If all goes well, at the end of the tool running there will be a new instance in eqiad with the same name. The instance in pmtpa is preserved in a shutdown state. The new instance will have puppet configured but will need a couple of runs to stabilize; after an hour everything should be peachy.

dc-migrate a bash script, and quite ugly. It provides some narrative about what it's doing, but it will also leak unimportant error messages. For example:

   ERROR: No server with a name or ID of 'testmigrate12' exists.
   (That error was a good thing.)

That's the script checking to make sure there isn't already an instance in eqiad by the same name. Don't worry!

   ERROR: Instance 0a299437-d834-4a4b-a4c9-c608096b5f77 in vm_state stopped. Cannot stop while the instance is in this state. (HTTP 400) (Request-ID: req-98b4736d-0d05-4339-9cf1-ecb3522c7ca4)

The script gives the pmtpa instance two changes to shut down, once via nova and once (gracelessly) via libvirt. That error just means that the nova shutdown succeeded. Don't worry!

   err: Could not call revoke: Could not find a serial number for i-0000007c.eqiad.wmflabs

That means that there wasn't already a puppet cert on virt0 for the new instance. Probably just as well. Don't worry!
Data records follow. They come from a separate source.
(* ===== verification/Connection.v ===== *)
(** * Serving one client ([src/crates/pintail-protocol/src/server.rs])

    [Connection]: the handshake, and the command loop over the packets of [Packets] and the
    messages of [Messages].  What the server does with a command is behind the trait
    [Handler], a class here over the handler's state; [dropped] is the state it is left in
    when the future of a query is dropped.  A race against the disconnect watch ends as the
    next entry of a plan says: the handler finished first ([None]), or the watch did.

    The second half is the same connection without packets: [reply] gives the payloads a
    command is answered with.  [serve_one] refines it for every transport, and a client that
    reads those payloads by the protocol stays in step with the server. *)

From Stdlib Require Import ZArith Lia String.
From stdpp Require Import prelude list.
From coqutil Require Import Byte.
From S2P Require Import Prelude.
From S2P Require Import Types.
From S2P Require Import Text.
From S2P Require Import Statements.
From S2P Require Import Packets.
From S2P Require Import Messages.

#[local] Open Scope Z_scope.

Definition server_capabilities : CapabilityFlags :=
  foldl Z.lor CLIENT_LONG_PASSWORD
    [CLIENT_LONG_FLAG; CLIENT_IGNORE_SPACE; CLIENT_PROTOCOL_41; CLIENT_SECURE_CONNECTION; CLIENT_CONNECT_WITH_DB;
     CLIENT_PLUGIN_AUTH; CLIENT_PLUGIN_AUTH_LENENC_CLIENT_DATA; CLIENT_CONNECT_ATTRS; CLIENT_SESSION_TRACK;
     CLIENT_DEPRECATE_EOF; CLIENT_MULTI_STATEMENTS; CLIENT_MULTI_RESULTS].

(** ** Responses *)

Record ResultSet : Type := {
  rs_columns : list ResultColumn;
  rs_rows : EncodedRows;
  rs_binary : bool
}.

Inductive RowChunk : Type :=
| ChunkRows (rows : EncodedRows)
| ChunkDone
| ChunkFailed (kind : ErrorKind) (message : str).

(** The channel of a stream as the messages it will bring; at their end it is closed. *)
Record RowStream : Type := { st_columns : list ResultColumn; st_chunks : list RowChunk }.

Inductive Response : Type :=
| RespRows (result : ResultSet)
| RespStream (stream : RowStream)
| RespOk (packet : OkPacket) (info : str)
| RespError (kind : ErrorKind) (message : str).

Record PreparedStatement : Type := {
  ps_id : Z;
  ps_parameters : list ResultColumn;
  ps_columns : list ResultColumn
}.

Inductive WatchOutcome : Type :=
| Disconnected
| Primed (bytes : list byte).

Inductive Wait : Type := WaitCommand | WaitPeerClosed | WaitIdle.

Inductive InitialResponse : Type :=
| InitialFull (response : HandshakeResponse)
| InitialSsl.

(** ** The handler *)

Class Handler (H : Type) : Type := {
  take_session_changes : H -> list (str * str) * H;
  server_version : H -> str;
  connection_id : H -> Z;
  auth_plugin : H -> str;
  authenticate : HandshakeResponse -> list byte -> H -> bool * H;
  full_auth_public_key : H -> option (list byte);
  decrypt_full_auth_password : H -> list byte -> option (list byte);
  authenticate_cleartext : list byte -> list byte -> H -> bool * H;
  query : list byte -> H -> Response * H;
  first_statement : H -> list byte -> option (list byte * list byte);
  prepare : list byte -> H -> result (ErrorKind * str) PreparedStatement * H;
  execute : Z -> list byte -> H -> Response * H;
  send_long_data : Z -> Z -> list byte -> H -> H;
  close_statement : Z -> H -> H;
  reset_statement : Z -> H -> bool * H;
  reset_connection : H -> H;
  change_user : list byte -> list byte -> list byte -> H -> bool * H;
  init_database : list byte -> H -> result (ErrorKind * str) unit * H;
  finish_stream : bool -> H -> H;
  dropped : H -> H
}.

(** What the query loop relies on: the rest of a request after a statement is shorter. *)
Class LawfulHandler (H : Type) `{Handler H} : Prop := {
  first_statement_shortens : forall (h : H) sql statement tail,
    first_statement h sql = Some (statement, tail) -> (length tail < length sql)%nat
}.

(** ** The connection *)

Record Connection : Type := {
  c_reader : PacketReader;
  c_writer : PacketWriter;
  c_capabilities : CapabilityFlags;
  c_watch_ended : bool
}.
inter-datacenter communication

Instances in eqiad can talk to instances in pmtpa, and vice versa. Note that if you don't use a fully-qualified name you will get the local version of the instance if it exists (and nothing, if it doesn't)

   andrew@testmigrate12:/data/project$ hostname -d # where are we?
   eqiad.wmflabs
   andrew@testmigrate12:~$ ping testmigrate12  # testmigrate12 in eqiad, if there is one
   PING testmigrate12.eqiad.wmflabs (10.68.16.4) 56(84) bytes of data.
   64 bytes from testmigrate12.eqiad.wmflabs (10.68.16.4): icmp_req=1 ttl=64 time=0.017 ms
   andrew@testmigrate12:~$ ping testmigrate12.pmtpa.wmflabs # testmigrate12 in pmtpa, if there is one
   PING testmigrate12.pmtpa.wmflabs (10.4.1.186) 56(84) bytes of data.
   64 bytes from 10.4.1.186: icmp_req=1 ttl=59 time=36.1 ms

wikitech region management

There are some region controls in /srv/org/wikimedia/controller/wikis/config/Local.php.

Right now wikitech is set so that only cloudadmins can view eqiad:

   $wgOpenStackManagerRestrictedRegions = array( 'eqiad' );

To give everyone access, just change that to:

   $wgOpenStackManagerRestrictedRegions = array();

Once eqiad is turned on, we will disable instance creation in pmtpa. To do that, modify the $wgOpenStackManagerReadOnlyRegions setting to make eqiad read-only:

   $wgOpenStackManagerReadOnlyRegions = array( 'eqiad' );

gluster file migration

I've started a big copy of gluster volumes to eqiad nfs. It's failing all over the place due to gluster, but with a little luck it will forge ahead and get at least some things copied over. The copies are stowed in <volname>/glustercopy.

There's a temporary keypair allowing ssh between labstore2 and labstore1001. In order to preserve this key, puppet is disabled on labstore1001.

The script is /root/andrew/volcopy.py on labstore2. It's running in a screen that I'm no longer attached to.

The logfile is /root/andrew/copyvols.log. A running tally of finished jobs is in /root/andrew/finishedvols.txt. The script checks finishedvols.txt as it works, so it's generally safe to stop and restart the script. The copying is pythonic but approximately this:

   tar --atime-preserve -czf - . | ssh labstore1001.eqiad.wmnet 'cd <dest>; tar xvzf -'

This is not throttled, but we're reading from a gluster volume which is super slow so I doubt this will cause any degree of network saturation. andrew (talk) 15:34, 28 February 2014 (UTC)[reply]